# REQUIRED WORK
Output only the stretch of the listing that starts at the line containing "fs_StringSlice : string" and ends at the line containing "fs_Int : string -> Z -> string -> FS -> FS;", reproduced exactly with both ends.
===== EXERCISE DATA =====
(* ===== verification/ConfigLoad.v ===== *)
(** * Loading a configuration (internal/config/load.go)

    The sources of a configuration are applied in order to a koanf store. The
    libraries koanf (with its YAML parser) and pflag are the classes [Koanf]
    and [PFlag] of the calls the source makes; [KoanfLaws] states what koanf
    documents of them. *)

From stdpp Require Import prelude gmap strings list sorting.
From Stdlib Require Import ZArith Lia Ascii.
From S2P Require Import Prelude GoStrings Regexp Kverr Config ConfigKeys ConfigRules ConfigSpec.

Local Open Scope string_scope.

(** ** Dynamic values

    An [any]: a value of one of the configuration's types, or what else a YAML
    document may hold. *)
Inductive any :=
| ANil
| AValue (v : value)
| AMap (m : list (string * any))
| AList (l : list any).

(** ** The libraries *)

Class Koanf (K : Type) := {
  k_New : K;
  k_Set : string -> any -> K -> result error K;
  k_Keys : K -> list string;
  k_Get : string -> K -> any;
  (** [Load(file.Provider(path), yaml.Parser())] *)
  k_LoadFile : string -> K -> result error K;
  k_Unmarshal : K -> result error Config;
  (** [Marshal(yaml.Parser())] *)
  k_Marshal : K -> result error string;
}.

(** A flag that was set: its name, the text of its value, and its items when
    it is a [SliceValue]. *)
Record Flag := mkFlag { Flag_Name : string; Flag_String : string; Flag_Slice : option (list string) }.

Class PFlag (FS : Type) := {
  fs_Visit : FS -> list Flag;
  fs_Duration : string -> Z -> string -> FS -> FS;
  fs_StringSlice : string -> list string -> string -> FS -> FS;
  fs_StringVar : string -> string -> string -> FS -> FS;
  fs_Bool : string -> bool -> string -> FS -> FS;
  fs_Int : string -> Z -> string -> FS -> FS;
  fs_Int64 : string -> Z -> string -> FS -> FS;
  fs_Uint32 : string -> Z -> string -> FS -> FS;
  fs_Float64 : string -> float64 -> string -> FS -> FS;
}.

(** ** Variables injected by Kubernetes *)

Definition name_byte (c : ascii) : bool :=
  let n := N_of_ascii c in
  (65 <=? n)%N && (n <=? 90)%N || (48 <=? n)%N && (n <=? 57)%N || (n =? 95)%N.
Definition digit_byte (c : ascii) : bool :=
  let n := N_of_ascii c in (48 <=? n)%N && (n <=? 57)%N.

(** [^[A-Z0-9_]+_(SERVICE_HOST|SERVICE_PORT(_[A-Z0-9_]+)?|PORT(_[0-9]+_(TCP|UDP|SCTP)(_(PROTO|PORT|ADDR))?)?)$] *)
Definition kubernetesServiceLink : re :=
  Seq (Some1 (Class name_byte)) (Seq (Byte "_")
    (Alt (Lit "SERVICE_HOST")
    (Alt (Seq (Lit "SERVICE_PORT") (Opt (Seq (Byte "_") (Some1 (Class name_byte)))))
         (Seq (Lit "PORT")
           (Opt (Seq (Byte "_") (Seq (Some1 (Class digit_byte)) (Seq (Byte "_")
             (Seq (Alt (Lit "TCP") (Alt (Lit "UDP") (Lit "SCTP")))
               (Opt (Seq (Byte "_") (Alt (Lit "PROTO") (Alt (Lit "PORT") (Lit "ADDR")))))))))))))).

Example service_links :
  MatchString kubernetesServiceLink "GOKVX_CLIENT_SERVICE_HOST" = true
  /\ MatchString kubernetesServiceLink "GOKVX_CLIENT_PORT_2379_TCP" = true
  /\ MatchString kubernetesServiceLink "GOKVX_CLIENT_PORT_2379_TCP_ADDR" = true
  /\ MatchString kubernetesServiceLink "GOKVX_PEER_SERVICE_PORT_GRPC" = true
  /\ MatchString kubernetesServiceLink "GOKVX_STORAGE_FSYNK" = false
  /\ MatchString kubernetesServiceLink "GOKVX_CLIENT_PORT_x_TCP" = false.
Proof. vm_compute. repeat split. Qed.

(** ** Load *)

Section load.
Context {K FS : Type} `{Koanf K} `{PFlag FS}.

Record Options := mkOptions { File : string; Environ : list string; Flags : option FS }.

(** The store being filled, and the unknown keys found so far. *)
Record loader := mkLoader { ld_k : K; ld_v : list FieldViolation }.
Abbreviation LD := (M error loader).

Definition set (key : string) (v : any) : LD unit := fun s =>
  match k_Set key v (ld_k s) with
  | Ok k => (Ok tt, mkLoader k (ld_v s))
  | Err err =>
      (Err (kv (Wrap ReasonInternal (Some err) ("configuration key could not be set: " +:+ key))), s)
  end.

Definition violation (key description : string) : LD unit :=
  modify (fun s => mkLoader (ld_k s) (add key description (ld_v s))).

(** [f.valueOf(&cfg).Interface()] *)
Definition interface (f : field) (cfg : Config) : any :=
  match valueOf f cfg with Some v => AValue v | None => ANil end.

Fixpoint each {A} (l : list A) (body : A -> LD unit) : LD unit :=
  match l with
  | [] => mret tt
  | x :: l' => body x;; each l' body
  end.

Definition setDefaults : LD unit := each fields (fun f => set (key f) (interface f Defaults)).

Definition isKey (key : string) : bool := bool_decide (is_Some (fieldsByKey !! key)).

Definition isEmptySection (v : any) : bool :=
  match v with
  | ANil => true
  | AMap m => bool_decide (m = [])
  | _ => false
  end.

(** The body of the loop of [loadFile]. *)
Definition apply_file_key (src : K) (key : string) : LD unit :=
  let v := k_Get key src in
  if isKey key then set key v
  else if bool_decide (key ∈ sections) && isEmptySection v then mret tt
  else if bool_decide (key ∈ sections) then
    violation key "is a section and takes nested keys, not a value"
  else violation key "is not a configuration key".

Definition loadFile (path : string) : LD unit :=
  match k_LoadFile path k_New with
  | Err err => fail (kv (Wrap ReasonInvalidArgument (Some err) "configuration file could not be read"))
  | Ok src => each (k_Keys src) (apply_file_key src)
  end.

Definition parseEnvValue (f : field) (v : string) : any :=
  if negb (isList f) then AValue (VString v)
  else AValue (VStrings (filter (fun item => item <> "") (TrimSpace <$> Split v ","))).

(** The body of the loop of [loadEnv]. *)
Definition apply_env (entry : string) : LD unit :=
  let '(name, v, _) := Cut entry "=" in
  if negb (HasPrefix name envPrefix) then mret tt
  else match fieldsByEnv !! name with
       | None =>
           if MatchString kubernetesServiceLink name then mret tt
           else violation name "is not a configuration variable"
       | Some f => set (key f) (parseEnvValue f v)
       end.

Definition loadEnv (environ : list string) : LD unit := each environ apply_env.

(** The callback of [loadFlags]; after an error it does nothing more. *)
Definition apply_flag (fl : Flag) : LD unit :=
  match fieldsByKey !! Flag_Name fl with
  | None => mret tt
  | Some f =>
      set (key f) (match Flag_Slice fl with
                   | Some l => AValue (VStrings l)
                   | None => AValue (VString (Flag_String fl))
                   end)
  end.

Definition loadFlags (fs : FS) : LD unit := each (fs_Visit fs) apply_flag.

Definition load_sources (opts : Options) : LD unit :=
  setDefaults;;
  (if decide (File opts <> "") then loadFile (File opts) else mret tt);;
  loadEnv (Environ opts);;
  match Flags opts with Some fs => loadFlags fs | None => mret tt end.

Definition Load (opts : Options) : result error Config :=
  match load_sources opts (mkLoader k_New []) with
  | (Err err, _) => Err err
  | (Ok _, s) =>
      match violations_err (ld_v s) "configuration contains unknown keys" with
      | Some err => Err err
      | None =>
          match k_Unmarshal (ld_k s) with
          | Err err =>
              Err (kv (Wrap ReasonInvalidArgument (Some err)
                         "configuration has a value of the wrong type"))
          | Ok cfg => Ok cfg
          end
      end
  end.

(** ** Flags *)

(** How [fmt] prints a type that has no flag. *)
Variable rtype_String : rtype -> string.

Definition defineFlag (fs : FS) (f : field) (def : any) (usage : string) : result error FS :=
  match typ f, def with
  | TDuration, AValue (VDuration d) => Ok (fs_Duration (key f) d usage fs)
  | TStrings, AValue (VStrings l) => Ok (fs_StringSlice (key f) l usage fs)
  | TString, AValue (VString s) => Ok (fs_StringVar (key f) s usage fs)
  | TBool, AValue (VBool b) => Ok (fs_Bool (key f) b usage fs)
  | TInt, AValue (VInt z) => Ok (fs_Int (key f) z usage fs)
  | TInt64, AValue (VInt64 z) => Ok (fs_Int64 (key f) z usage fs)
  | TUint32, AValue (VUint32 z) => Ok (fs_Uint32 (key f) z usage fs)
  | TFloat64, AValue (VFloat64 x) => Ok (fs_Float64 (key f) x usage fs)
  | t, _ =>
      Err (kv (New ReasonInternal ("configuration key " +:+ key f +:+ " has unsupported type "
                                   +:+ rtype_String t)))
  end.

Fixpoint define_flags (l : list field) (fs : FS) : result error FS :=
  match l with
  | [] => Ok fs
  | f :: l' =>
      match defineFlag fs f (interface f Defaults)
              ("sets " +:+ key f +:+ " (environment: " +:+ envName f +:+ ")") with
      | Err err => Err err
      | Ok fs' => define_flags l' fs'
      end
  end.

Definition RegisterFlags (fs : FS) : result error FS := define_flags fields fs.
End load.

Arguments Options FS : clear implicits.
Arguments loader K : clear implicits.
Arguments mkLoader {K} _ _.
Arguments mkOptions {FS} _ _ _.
=====
# SOLUTION TO THIS EXERCISE
  fs_StringSlice : string -> list string -> string -> FS -> FS;
  fs_StringVar : string -> string -> string -> FS -> FS;
  fs_Bool : string -> bool -> string -> FS -> FS;
  fs_Int : string -> Z -> string -> FS -> FS;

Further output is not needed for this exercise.